Excessive size of generated Swift code #1204

BalestraPatrick · 2022-01-11T14:23:56Z

Hello!

Many parts of our codebase use SwiftProtobuf. Recently we started tracking app size in a more accurate manner and we noticed a trend that is pretty worrying for us. Generated Swift protos code increase our app size a lot. Recently, we removed a single proto file that was about 400 LoC which contained about 70 message definitions (including the various transitive imports) and the generated code was about 5KLoC. 304KB of our app size was attributed to symbols coming from the generated Swift Protobuf code.

We are building with SWIFT_OPTIMIZATION_LEVEL = -Osize in release mode but I wonder if there are other ways to reduce the size of the generated Swift code.

I can't exactly share my full proto, but I was wondering if this is a known issue with Swift or maybe there are ways to reduce the impact of the generated code. Does anyone have experience with this particular issue?

The text was updated successfully, but these errors were encountered:

tbkka · 2022-01-11T17:23:49Z

Code size is a common concern with code-generated approaches such as this. Protobuf implementations for some other languages rely heavily on reflection which makes them smaller but significantly slower.

If you're only using the binary encoding, it should be easy to strip out the field names and other content that's only there to support JSON and TextFormat encoding. Right now, I think this would require a small change to the code generator, but I've long been interested in emitting that content as separate .swift sources that contain only those extensions. It would then be easy to delete those files. (Alternately, we could consider splitting the JSON and TextFormat support into a separate generator.) You could also look critically at whether there are other parts of the generated code that you might omit: For example, the generated == implementations are somewhat bulky and may not be needed in your application.

thomasvl · 2022-01-11T17:30:54Z

fyi - #18 is open for tracking splitting out the textual support.

dflems · 2022-01-12T02:04:04Z

Wrote a little wrapper to patch the generated swift source code to remove conformance to SwiftProtobuf._ProtoNameProviding, which seems to have shaved off about 10% of the total binary size of the generated Swift protobuf in our app (according to the linkmap). Would be nice for this to be an option in the generator for sure!

I briefly looked into removing == as well but _MessageImplementationBase is Hashable so it needs an implementation of it or a change to the runtime.

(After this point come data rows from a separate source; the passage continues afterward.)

(** X8.  Every file a job touches is the variant [<path>:<name>] of one
    of its entries with a non-empty name and positive size; in particular
    the job never writes to the uploaded file itself. *)
Theorem execute_writes_variants (h : gmap loc WatermarkPosition) (j : Job)
    (eff : Effect) :
  eff ∈ written (execute X G h j) ->
  (exists format,
     format ∈ Formats (Dimensions j)
     /\ Name format <> EmptyString /\ 0 < Width format /\ 0 < Height format
     /\ effectPath eff = FileDiskPath j +:+ ":" +:+ Name format)
  /\ effectPath eff <> FileDiskPath j.
Proof.
  unfold execute.
  pose proof (rangeFormats_disk_path j h (Formats (Dimensions j)) eff) as Hp.
  destruct (rangeFormats X G j h _) as [[h' d] c]. cbn in *.
  intros Heff. destruct (Hp Heff) as (format & Hin & Hskip & Hpath).
  unfold skipped in Hskip.
  apply orb_false_iff in Hskip as [Hskip Hh].
  apply orb_false_iff in Hskip as [Hn Hw].
  apply bool_decide_eq_false in Hn, Hw, Hh.
  split.
  - exists format. repeat split; try done; lia.
  - rewrite Hpath. by apply append_nonempty_neq.
Qed.

Lemma rangeFormats_app j h formats1 formats2 :
  rangeFormats X G j h (formats1 ++ formats2)
  = let '(h1, d1, c1) := rangeFormats X G j h formats1 in
    if c1 then
      let '(h2, d2, c2) := rangeFormats X G j h1 formats2 in
      (h2, d1 ++ d2, c2)
    else (h1, d1, false).
Proof.
  revert h. induction formats1 as [|format rest IH]; intros h.
  - cbn. by destruct (rangeFormats X G j h formats2) as [[h2 d2] c2].
  - cbn [app rangeFormats]. destruct (ret (iteration X G j h format)).
    + rewrite IH.
      destruct (rangeFormats X G j _ rest) as [[h1 d1] c1].
      destruct c1; [|done].
      destruct (rangeFormats X G j h1 formats2) as [[h2 d2] c2].
      by rewrite app_assoc.
    + reflexivity.
Qed.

update: Turns out we're using JSON encoding/decoding a little bit in the codebase and can't merge this, sadly

allevato · 2022-01-12T15:59:49Z

Another improvement I wanted to look at in this area to reduce the amount of code generation was to make serialization and other related functionality (hashing, equatability) table-driven. Unfortunately, the only way to get static arrays of constant data into a data segment is through a SIL transform that only runs on optimized builds, and even when that transform applies is very unpredictable. If it isn't applied, then we'd end up generating code that heap-allocates those arrays and populates them element-by-element, and that code would run the first time a particular message is serialized, parsed, equality-tested, or hashed, which would make client code performance unpredictable in ways that we should probably avoid*.

* To be fair, this is already happening with the name tables we generate for text/JSON serialization, but that's restricted to a much smaller set of serialization operations that are expected to be less efficient than binary format.

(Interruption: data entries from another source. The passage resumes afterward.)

(** * vizier-stats: provenance of the catalogues in VizieR

    A shallow embedding of [vizier_stats.py] and the properties of its
    classification / aggregation / name-resolution pipeline.

    Conventions of the embedding.
    - A Python [str] is a Rocq [string]; bibliographic codes and journal
      codes are ASCII, so one [ascii] stands for one character.
    - A Python [int] (the cut, a count, an HTTP status) is a [Z].
    - A [dict] with string keys is a [gmap string _].
    - A pandas frame is a row count and its columns by label; the two-column
      frame of counts is the list of its rows, in row order.
    - Exceptions are the constructors of [exn]; effects (the JSON file, the
      ADS requests, what is printed) are threaded through a [World].
    - What plotly builds from a frame is not in the script: [px.sunburst] is
      a function that the [World] gives, and a figure is what the script
      reads of it. *)

From Stdlib Require Import String Ascii ZArith List Sorted OrderedTypeEx.
From stdpp Require Import gmap strings list fin_maps pretty.

Local Open Scope string_scope.
Local Open Scope Z_scope.
Local Open Scope list_scope.

(** ** Python string operations used by the script *)

Module PyStr.

(** [s[n:]] *)
Fixpoint slice_from (n : nat) (s : string) : string :=
  match n, s with
  | O, _ => s
  | S _, EmptyString => EmptyString
  | S n', String _ s' => slice_from n' s'
  end.

(** [s.split(sep)] for a one-character separator: the pieces between the
    occurrences of [sep], always at least one piece. *)
Fixpoint split (sep : ascii) (s : string) : list string :=
  match s with
  | EmptyString => [EmptyString]
  | String c s' =>
      if Ascii.eqb c sep then EmptyString :: split sep s'
      else match split sep s' with
           | piece :: pieces => String c piece :: pieces
           | [] => [String c EmptyString]
           end
  end.

(** [s.replace(old, new)] for one-character [old] and [new]. *)
Fixpoint replace (old new : ascii) (s : string) : string :=
  match s with
  | EmptyString => EmptyString
  | String c s' =>
      String (if Ascii.eqb c old then new else c) (replace old new s')
  end.

(** [pieces[0]]; [split] never returns the empty list, see
    [split_not_nil]. *)
Definition item0 (pieces : list string) : string :=
  match pieces with
  | piece :: _ => piece
  | [] => EmptyString
  end.

(** [c in s] *)
Fixpoint contains (c : ascii) (s : string) : bool :=
  match s with
  | EmptyString => false
  | String c' s' => Ascii.eqb c' c || contains c s'
  end.

End PyStr.

(** ** The cleaning steps of [get_count_for_journals] (lines 45-49) *)

Definition cleaning_steps (bibcodes : list string) : list string :=
  let journal_code :=
    map (fun bibcode => PyStr.item0 (PyStr.split "." (PyStr.slice_from 4 bibcode)))
        bibcodes in
  let journal_code := map (fun code => PyStr.replace "+" "&" code) journal_code in
  let journal_code := map (fun code => PyStr.item0 (PyStr.split "(" code)) journal_code in
  journal_code.
Lemma get_messages_cases connection chat_ids fx messages :
  fst (get_messages_for_conversation pyobjc cfg connection chat_ids fx)
  = Ret messages ->
  messages = []
  \/ exists rows collected fx1 fx2,
       collect_messages pyobjc rows [] fx1 = (Ret collected, fx2)
       /\ messages = sort_by_date collected.
Proof.
  unfold get_messages_for_conversation.
  destruct connection as [conn|]; [| intros [= <-]; left; reflexivity].
  destruct chat_ids as [|id ids]; [intros [= <-]; left; reflexivity |].
  destruct (lookback_cutoff cfg fx) as [[c|e0] fx1]; [| discriminate].
  destruct (messages_of_chats conn (id :: ids) c) as [rows|e1];
    [| intros [= <-]; left; reflexivity].
  destruct (collect_messages pyobjc rows [] fx1) as [[ms|e1] fx2] eqn:Hc;
    intros [= <-]; [| left; reflexivity].
  right. exists rows, ms, fx1, fx2. auto.
Qed.

Lemma collect_messages_not_junk (rows : list Row) :
  forall messages fx collected fx',
    Forall (fun m => is_junk_message (Some (m_text m)) = false) messages ->
    collect_messages pyobjc rows messages fx = (Ret collected, fx') ->
    Forall (fun m => is_junk_message (Some (m_text m)) = false) collected.
Proof.
  induction rows as [|row rows IH]; intros messages fx collected fx' Hall;
    cbn [collect_messages].
  - intros [= <- _]. exact Hall.
  - destruct (extract_message_text pyobjc (r_text row) (r_attributedBody row))
      as [[|c t]|]; try (apply IH; exact Hall).
    destruct (negb _) eqn:Hjunk; [| apply IH; exact Hall].
    destruct (convert_messages_timestamp (r_date row) fx) as [[d|e] fx1];
      [| discriminate].
    apply IH. apply Forall_app. split; [exact Hall |].
    constructor; [| constructor]. simpl. apply negb_true_iff, Hjunk.
Qed.

Lemma get_messages_not_junk connection chat_ids fx messages :
  fst (get_messages_for_conversation pyobjc cfg connection chat_ids fx)
  = Ret messages ->
  Forall (fun m => is_junk_message (Some (m_text m)) = false) messages.
Proof.
  intros Hres.
  destruct (get_messages_cases connection chat_ids fx Hres)
    as [-> | (rows & collected & c1 & c2 & Hc & ->)]; [constructor |].
  apply Forall_forall. intros m Hin.
  apply (Permutation_in _ (Permutation_sym (sort_by_date_perm collected))) in Hin.
  pose proof (@collect_messages_not_junk rows [] c1 collected c2
                (Forall_nil _) Hc) as Hall.
  rewrite Forall_forall in Hall. apply Hall, Hin.
Qed.

End Merge.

Fixes apple#944 Helps with apple#1204

The presence can be checked with `isEmpty`on the Array, and they can be cleared by assigning to `[]`. Fixes apple#944 Helps with apple#1204

The presence can be checked with `isEmpty`on the Array, and they can be cleared by assigning to `[]`. Fixes #944 Helps with #1204

cprovatas · 2022-06-01T20:05:15Z

What if there was a option to opt-in to only one serialization mechanism? Say a client only needs binary encoding / decoding? Would that make any difference in the size of the generated code?

tbkka · 2022-06-01T20:13:07Z

The idea of having an opt-in is a good one, and it's something we've discussed on many occasions. It would certainly make some difference, though someone would have to actually try it and measure to figure out how much savings. But the detailed design is tricky:

Is there a good way to factor/subset the support library?
This could be done with generation options, but we'd need a good way to test every combination to make sure everything still works.
We've also considered the possibility of emitting different serialization support as Swift "extensions" in separate source files (E.g., "MyProto-TextFormatSupport.swift") so people can simply delete capabilities that don't interest them by deleting the associated files.

At this point, I would say that we have lots of good ideas; we really need some folks to actually try implementing some of these ideas and see how well they work out.

thomasvl · 2022-06-07T18:47:56Z

#1240 has a draft of some work I did to split the generated code into what is needed for the just binary, and then extra files needed for the textual formats.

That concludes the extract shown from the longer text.